## [Work item]
Which lines hold the word "destruct"? Copy each of them from the material.

::: Provided records :::

(** * Chat-room persistence layer: a shallow embedding

    The storage service of the chat-room application keeps a collection of
    room records either in the browser's local storage (as one JSON text
    under a fixed key) or in a realtime database (one child per room).
    Rooms are plain JavaScript objects that travel through [JSON.stringify]
    and [JSON.parse], and the import path accepts whatever a file parses
    to, so values are modelled dynamically: [JsVal] is the universe of
    JSON-shaped JavaScript values and the service's functions are written
    over it with the coercions the source relies on (truthiness, [===],
    [String(x)], [Object.values]).

    Conventions of the model.
    - Numbers are integers ([Z]); the program only stores millisecond
      timestamps.  A JavaScript number holds and prints exactly the
      integers up to 2^53 in magnitude ([exact]).
    - Strings are byte strings (UTF-8).
    - [JSON_parse] reads the JSON texts whose numbers are integer
      literals and whose escapes denote no UTF-16 surrogate.  The whole
      grammar is [is_JSON]: a text it refuses makes [JSON.parse] throw; a
      text that is JSON and that [JSON_parse] does not read lies outside
      the model, and so does a value read with a number that is not
      [exact].  What is stated about a stored or loaded text is stated
      for texts that are not JSON and for texts that are read.
    - Objects are association lists kept in JavaScript's own-property
      order: integer-like keys first in ascending order, then the other
      keys in insertion order.
    - A promise is represented by its settled outcome; the effect of a
      remote operation is applied where the operation is started. *)

From Stdlib Require Import ZArith NArith List String Ascii Bool Lia.
From Stdlib Require Import DecimalString DecimalN Sorting.Sorted.
From stdpp Require Import gmap strings list.
(** ** Batches and delays *)

(** C4: for the empty payload list, when the engine answers the
    [send_batch] call with one row per payload, hence with no row,
    [sendBatch] is fulfilled with the empty list of ids. *)
Theorem sendBatch_empty_is_empty {W} (tx : TransactionClient W) (queueName : string)
    (delay : Delay) (w : W) (rows : list Row) (w' : W) :
  queryRaw tx ["SELECT pgmq.send_batch("; ", "; ""; ")"]
              [VString queueName; VArray (VObject <$> []); delay_fragment delay] w
  = (Fulfilled rows, w') ->
  length rows = length (@nil Task) ->
  pgmq.sendBatch tx queueName [] delay w = (Fulfilled [], w').
Proof.
  intros Hcall Hrows. unfold pgmq.sendBatch.
  change (queryRaw tx _ _) with
    (queryRaw tx ["SELECT pgmq.send_batch("; ", "; ""; ")"]
                 [VString queueName; VArray (VObject <$> []); delay_fragment delay]).
  rewrite (await_fulfilled _ _ _ _ _ Hcall).
  by destruct rows.
Qed.

Lemma sendBatch_empty_is_empty_witness :
  pgmq.sendBatch (stub (Fulfilled [])) "q2" [] DelayOmitted tt = (Fulfilled [], tt).
Proof.
  apply (sendBatch_empty_is_empty (stub (Fulfilled [])) "q2" DelayOmitted tt [] tt).
  - reflexivity.
  - reflexivity.
Defined.

(** What [send] and [sendBatch] ask of the handle, with the delay fragment
    named. *)
Lemma send_call {W} (tx : TransactionClient W) queueName msg delay :
  pgmq.send tx queueName msg delay
  = await (queryRaw tx ["SELECT pgmq.send("; ", "; ""; ")"]
                       [VString queueName; VObject msg; delay_fragment delay])
          (fun result =>
             match result !! 0%nat with
             | None => throw (Error "No result returned from pgmq.send")
             | Some firstResult => resolve (prop "send" firstResult)
             end).
Proof. reflexivity. Qed.

Lemma sendBatch_call {W} (tx : TransactionClient W) queueName msgs delay :
  pgmq.sendBatch tx queueName msgs delay
  = await (queryRaw tx ["SELECT pgmq.send_batch("; ", "; ""; ")"]
                       [VString queueName; VArray (VObject <$> msgs); delay_fragment delay])
          (fun result => resolve (prop "send_batch" <$> result)).
Proof. reflexivity. Qed.

Lemma falsy_delay_fragment delay :
  truthy (delay_value delay) = false -> delay_fragment delay = sql [""] [].
Proof. unfold delay_fragment. by intros ->. Qed.

Lemma truthy_delay_fragment delay :
  truthy (delay_value delay) = true ->
  exists delayRepr, delay_fragment delay = sql [", "; ""] [delayRepr].
Proof. unfold delay_fragment. intros ->. eauto. Qed.

Lemma await_trace {DB B} (E : Engine DB) strings values
    (k : list Row -> Promise (World DB) B) (w : World DB) :
  (forall rows w', trace (k rows w').2 = trace w') ->
  trace (await (queryRaw (engine_handle E) strings values) k w).2
  = trace w ++ [EvQueryRaw strings values].
Proof.
  intros Hk. unfold await.
  pose proof (queryRaw_trace E strings values w) as Hq.
  destruct (queryRaw (engine_handle E) strings values w) as [[rows|e] w'];
    simpl in *; [by rewrite Hk|done].
Qed.

(** The reference engine stores a message sent without a delay fragment with
    its deadline at the enqueue timestamp. *)
Lemma reference_send_no_delay queueName payload (s : Reference.Store) :
  is_Some (Reference.queues s !! queueName) ->
  exists id s',
    Reference.query ["SELECT pgmq.send("; ", "; ""; ")"]
                    [VString queueName; VObject payload; sql [""] []] s
    = (Fulfilled [[("send", VNumber id)]], s')
    /\ Reference.enqueued_visible queueName payload s s'.
Proof.
  intros [q Hq]. unfold Reference.query. case_decide; [|done].
  unfold Reference.send. rewrite Hq. simpl.
  eexists _, _. split; [reflexivity|].
  eexists q, _, _. split; [exact Hq|]. simpl.
  split; [apply lookup_insert_eq|]. simpl.
  split; [reflexivity|]. split; [reflexivity|].
  unfold Reference.visible. simpl. lia.
Qed.

(** C9: for [send] and [sendBatch] a delay that is falsy (0, NaN, or left
    out) gives the same promise as no delay at all: the raw call carries the
    empty fragment in place of the delay, that is the call without a delay
    argument.  On the reference engine the message is then stored with its
    deadline at the enqueue timestamp, so it is visible at once. *)
Theorem falsy_delay_is_no_delay {W} (tx : TransactionClient W) (queueName : string)
    (msg : Task) (msgs : list Task) (delay : Delay) :
  truthy (delay_value delay) = false ->
  pgmq.send tx queueName msg delay = pgmq.send tx queueName msg DelayOmitted
  /\ pgmq.sendBatch tx queueName msgs delay = pgmq.sendBatch tx queueName msgs DelayOmitted
  /\ (forall DB (E : Engine DB) (w : World DB),
         trace (pgmq.send (engine_handle E) queueName msg delay w).2
         = trace w ++ [EvQueryRaw ["SELECT pgmq.send("; ", "; ""; ")"]
                                  [VString queueName; VObject msg; sql [""] []]]
         /\ trace (pgmq.sendBatch (engine_handle E) queueName msgs delay w).2
            = trace w ++ [EvQueryRaw ["SELECT pgmq.send_batch("; ", "; ""; ")"]
                                     [VString queueName; VArray (VObject <$> msgs);
                                      sql [""] []]])
  /\ (forall (s : Reference.Store) (t : list Event),
         is_Some (Reference.queues s !! queueName) ->
         (exists id,
             (pgmq.send (engine_handle Reference.engine) queueName msg delay (MkWorld s t)).1
             = Fulfilled (VNumber id))
         /\ Reference.enqueued_visible queueName msg s
              (db (pgmq.send (engine_handle Reference.engine) queueName msg delay
                             (MkWorld s t)).2)).
Proof.
  intros Hfalsy.
  split; [by rewrite !send_call, (falsy_delay_fragment _ Hfalsy)|].
  split; [by rewrite !sendBatch_call, (falsy_delay_fragment _ Hfalsy)|].
  split.
  - intros DB E w. rewrite send_call, sendBatch_call, (falsy_delay_fragment _ Hfalsy).
    split; apply await_trace.
    + intros [|row rows] w'; reflexivity.
    + reflexivity.
  - intros s t Hq.
    destruct (reference_send_no_delay queueName msg s Hq) as (id & s' & Hquery & Hvisible).
    rewrite !send_call, (falsy_delay_fragment _ Hfalsy).
    change (sql [""] []) with (VSql [""] []) in Hquery |- *.
    unfold await. simpl. rewrite Hquery. simpl. eauto.
Qed.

:::

## [Solution below]
  by destruct rows.
  destruct (queryRaw (engine_handle E) strings values w) as [[rows|e] w'];
    destruct (reference_send_no_delay queueName msg s Hq) as (id & s' & Hquery & Hvisible).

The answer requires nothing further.